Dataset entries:
_ _ _ _ _
(** ** More on the validator *)

Section ValidatorMore.
Context {FormatFn T World : Type}.
Variable load : string -> result Schema.
Variable list_from_entry_points : result (list (Plugin FormatFn)).
Implicit Types (self : @Validator FormatFn T World).
Implicit Types
  (FJS : Schema -> RefHandler -> gmap string FormatFn ->
         result (@ValidationFn T World) * RefHandler).

Lemma reduce_app (l1 l2 : list (@ValidationFn T World)) (d : T) (w : World) :
  reduce (l1 ++ l2) d w
  = match reduce l1 d w with
    | (Ok d', w') => reduce l2 d' w'
    | (Raise e, w') => (Raise e, w')
    end.
Proof.
  revert d w. induction l1 as [|f l1 IH]; intros d w; [done |].
  cbn [app reduce]. destruct (f d w) as [[d'|e] w']; [apply IH | done].
Qed.

(** The schema is compiled once: after a call that compiled it, the
    compiled function sits in the cache, and later calls use it without
    going back to the compiler, whatever the compiler would answer. *)
Theorem compiled_once FJS self fn self' :
  compiled FJS self = (Ok fn, self') →
  _cache self' = Some fn
  ∧ ∀ FJS' doc w,
      compiled FJS' self' = (Ok fn, self')
      ∧ Validator_call FJS' self' doc w = Validator_call FJS self' doc w.
Proof.
  intros H.
  assert (Hcache : _cache self' = Some fn).
  { unfold compiled in H. destruct (_cache self) eqn:E; [by simplify_eq |].
    destruct (Validator_schema self); [| done].
    destruct (Validator_formats self) as [formats self1].
    destruct (FJS _ _ _) as [[fn'|e] h]; by simplify_eq. }
  split; [done |]. intros FJS' doc w.
  assert (Hc : ∀ F, compiled F self' = (Ok fn, self'))
    by (intros F; unfold compiled; by rewrite Hcache).
  split; [done |]. unfold Validator_call. by rewrite !Hc.
Qed.

(** When the compiler fails, the call raises its exception without
    validating anything or running an extra validation, and the cache stays
    empty: the next call compiles again. *)
Theorem compile_failure_not_cached FJS self e self' doc w :
  compiled FJS self = (Raise e, self') →
  Validator_call FJS self doc w = (Raise e, self', w)
  ∧ _cache self' = None.
Proof.
  intros H. split; [unfold Validator_call; by rewrite H |].
  unfold compiled in H. destruct (_cache self) eqn:E; [done |].
  destruct (Validator_schema self); [| by simplify_eq].
  destruct (Validator_formats self) as [formats self1] eqn:Ef.
  destruct (FJS _ _ _) as [[fn'|e'] h]; by simplify_eq.
Qed.

(** A document the compiled validator refuses: the call raises the
    exception of the validator and no extra validation runs. *)
Theorem refused_document_skips_extras FJS self fn self' doc w e w0 :
  compiled FJS self = (Ok fn, self') →
  fn doc w = (Raise e, w0) →
  Validator_call FJS self doc w = (Raise e, self', w0).
Proof.
  intros Hc Hfn. unfold Validator_call. by rewrite Hc, Hfn.
Qed.

(** A document the compiled validator accepts.  Without extra validation
    the call returns the document it was given, not what the compiled
    validator returned.  The extra validations run in order, each on the
    result of the one before, and the first that raises ends the call with
    its exception: those after it do not run. *)
Theorem accepted_document_pipeline FJS self fn self' doc w checked w0 :
  compiled FJS self = (Ok fn, self') →
  fn doc w = (Ok checked, w0) →
  (Validator_extra_validations self = [] →
   Validator_call FJS self doc w = (Ok doc, self', w0))
  ∧ (∀ l1 l2 d w1,
       Validator_extra_validations self = l1 ++ l2 →
       reduce l1 doc w0 = (Ok d, w1) →
       Validator_call FJS self doc w
       = ((reduce l2 d w1).1, self', (reduce l2 d w1).2))
  ∧ (∀ l1 f l2 d w1 e w2,
       Validator_extra_validations self = l1 ++ f :: l2 →
       reduce l1 doc w0 = (Ok d, w1) →
       f d w1 = (Raise e, w2) →
       Validator_call FJS self doc w = (Raise e, self', w2)).
Proof.
  intros Hc Hfn.
  pose proof (compiled_extra _ _ _ _ Hc) as Hsame.
  assert (Hcall : Validator_call FJS self doc w
                  = ((reduce (_in_extra_validations self) doc w0).1, self',
                     (reduce (_in_extra_validations self) doc w0).2)).
  { unfold Validator_call, Validator_extra_validations.
    rewrite Hc, Hfn, Hsame. by destruct (reduce _ _ _). }
  unfold Validator_extra_validations. rewrite Hcall.
  split; [by intros -> |]. split.
  - intros l1 l2 d w1 -> H1. by rewrite reduce_app, H1.
  - intros l1 f l2 d w1 e w2 -> H1 Hf.
    rewrite reduce_app, H1. cbn [reduce]. by rewrite Hf.
Qed.

(** A validator that was constructed has a schema, and its handlers start
    with the two network schemes and resolve a reference, under any
    scheme, to what subscripting the validator with the same id returns. *)
Theorem fresh_validator given format_validators extra_validations
    log self log' :
  Validator_init (T := T) (World := World) load list_from_entry_points
    given format_validators extra_validations log = (Ok self, log') →
  (∃ root, Validator_schema self = Ok root)
  ∧ RefHandler_iter (handlers self) = ["http"; "https"]
  ∧ (∀ scheme sid,
       RefHandler_getitem scheme (handlers self) sid
       = Validator_getitem self sid)
  ∧ match given with
    | ALL_PLUGINS => list_from_entry_points = Ok (plugins self)
    | Plugins l => plugins self = l
    end.
Proof.
  unfold Validator_init. cbv [mbind mret M_bind M_ret lift].
  assert (Hmain : ∀ (ps : list (Plugin FormatFn)) l r l',
            SchemaRegistry_init load ps l = (Ok r, l') →
            ∃ root, registry_main r = Ok root).
  { intros ps l r l' H.
    destruct (init_main load ps l l' r H)
      as (? & ? & ? & root & ? & _ & _ & _ & _ & Hroot & _). eauto. }
  destruct given as [|ps].
  - destruct list_from_entry_points as [ps|e]; [| done].
    destruct (SchemaRegistry_init load ps log) as [[reg|e] l] eqn:E; [| done].
    intros [= <- <-]. split; [by eapply Hmain |]. done.
  - destruct (SchemaRegistry_init load ps log) as [[reg|e] l] eqn:E; [| done].
    intros [= <- <-]. split; [by eapply Hmain |]. done.
Qed.
End ValidatorMore.
(** * setup_vector_search.py: index definitions and dimension analysis

    A shallow embedding of [src/backend/setup_vector_search.py].  The script
    builds three index definitions as nested dict literals, fetches one
    sample document from the [medical_embeddings] collection, and, when the
    sample stores its embedding as a string, overwrites [numDimensions] in
    the two vector index definitions with the length of the parsed value.

    What is modelled: the three dict literals, the [find_one] query with its
    [$exists: False] filter, the [if]/[try]/[except] block of lines 174-198
    with its in-place dict updates and its messages, and the returned dict.
    What is left out: the connection set-up, the banner text and the
    [json.dumps] dumps of the definitions, which are the same on every run. *)

From Stdlib Require Import ZArith QArith Ascii String List Bool Lia.
From stdpp Require Import base option list strings gmap.

Local Open Scope string_scope.
Local Open Scope list_scope.

(** ** Python values *)

(** The values the script handles: BSON / JSON data plus tuples.  Dicts keep
    their insertion order and have string keys (all that documents and index
    definitions use).  A float is kept as the exact rational its literal
    denotes; the script never computes with one, it only counts elements. *)
#[warnings="-register-all"]
Inductive pyval : Type :=
| PyNone
| PyBool (b : bool)
| PyInt (z : Z)
| PyFloat (q : Q)
| PyStr (s : string)
| PyList (l : list pyval)
| PyTuple (l : list pyval)
| PyDict (l : list (string * pyval)).

(** The exception classes that the modelled statements can raise; each one
    derives from [Exception], so [except Exception] catches all of them.
    [ValueError] and [SyntaxError] come from [ast.literal_eval], [TypeError]
    from [len] and from subscripting, [KeyError] and [IndexError] from
    subscripting. *)
Inductive exn : Type :=
| SyntaxError
| ValueError
| TypeError
| KeyError (k : pyval)
| IndexError.

(** A computation that returns or raises. *)
Definition except (A : Type) : Type := exn + A.

Definition raise {A} (e : exn) : except A := inl e.
Definition ok {A} (a : A) : except A := inr a.

#[export] Instance except_ret : MRet except := fun A (a : A) => ok a.

#[export] Instance except_bind : MBind except :=
  fun A B (k : A -> except B) (r : except A) =>
    match r with
    | inr a => k a
    | inl e => raise e
    end.

(** ** Dict and list primitives *)

Module Dict.

(** [k in d] and [d[k]] on the ordered entries of a dict. *)
Fixpoint get (k : string) (d : list (string * pyval)) : option pyval :=
  match d with
  | [] => None
  | (k', v) :: d' => if String.eqb k k' then Some v else get k d'
  end.

(** [d[k] = v]: an existing key keeps its position, a new key goes last. *)
Fixpoint set (k : string) (v : pyval) (d : list (string * pyval))
  : list (string * pyval) :=
  match d with
  | [] => [(k, v)]
  | (k', v') :: d' =>
      if String.eqb k k' then (k', v) :: d' else (k', v') :: set k v d'
  end.

Definition keys (d : list (string * pyval)) : list string := map fst d.

End Dict.

(** [o[k]] for a string key [k]. Only a dict accepts a string subscript. *)
Definition getitem_key (o : pyval) (k : string) : except pyval :=
  match o with
  | PyDict d =>
      match Dict.get k d with
      | Some v => ok v
      | None => raise (KeyError (PyStr k))
      end
  | _ => raise TypeError
  end.

(** [o[i]] for a non-negative integer literal [i]. *)
Definition getitem_idx (o : pyval) (i : nat) : except pyval :=
  match o with
  | PyList l | PyTuple l =>
      match l !! i with
      | Some v => ok v
      | None => raise IndexError
      end
  | PyStr s =>
      match String.get i s with
      | Some c => ok (PyStr (String c EmptyString))
      | None => raise IndexError
      end
  | PyDict _ => raise (KeyError (PyInt (Z.of_nat i)))
  | _ => raise TypeError
  end.

(** [o[k] = v] for a string key [k], giving the object after the store. *)
Definition setitem_key (o : pyval) (k : string) (v : pyval) : except pyval :=
  match o with
  | PyDict d => ok (PyDict (Dict.set k v d))
  | _ => raise TypeError
  end.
_ _ _ _ _
Exercise details
Which lines above hold the string "Import"? Copy every one of them.

Answer for the task
From Stdlib Require Import ZArith QArith Ascii String List Bool Lia.
From stdpp Require Import base option list strings gmap.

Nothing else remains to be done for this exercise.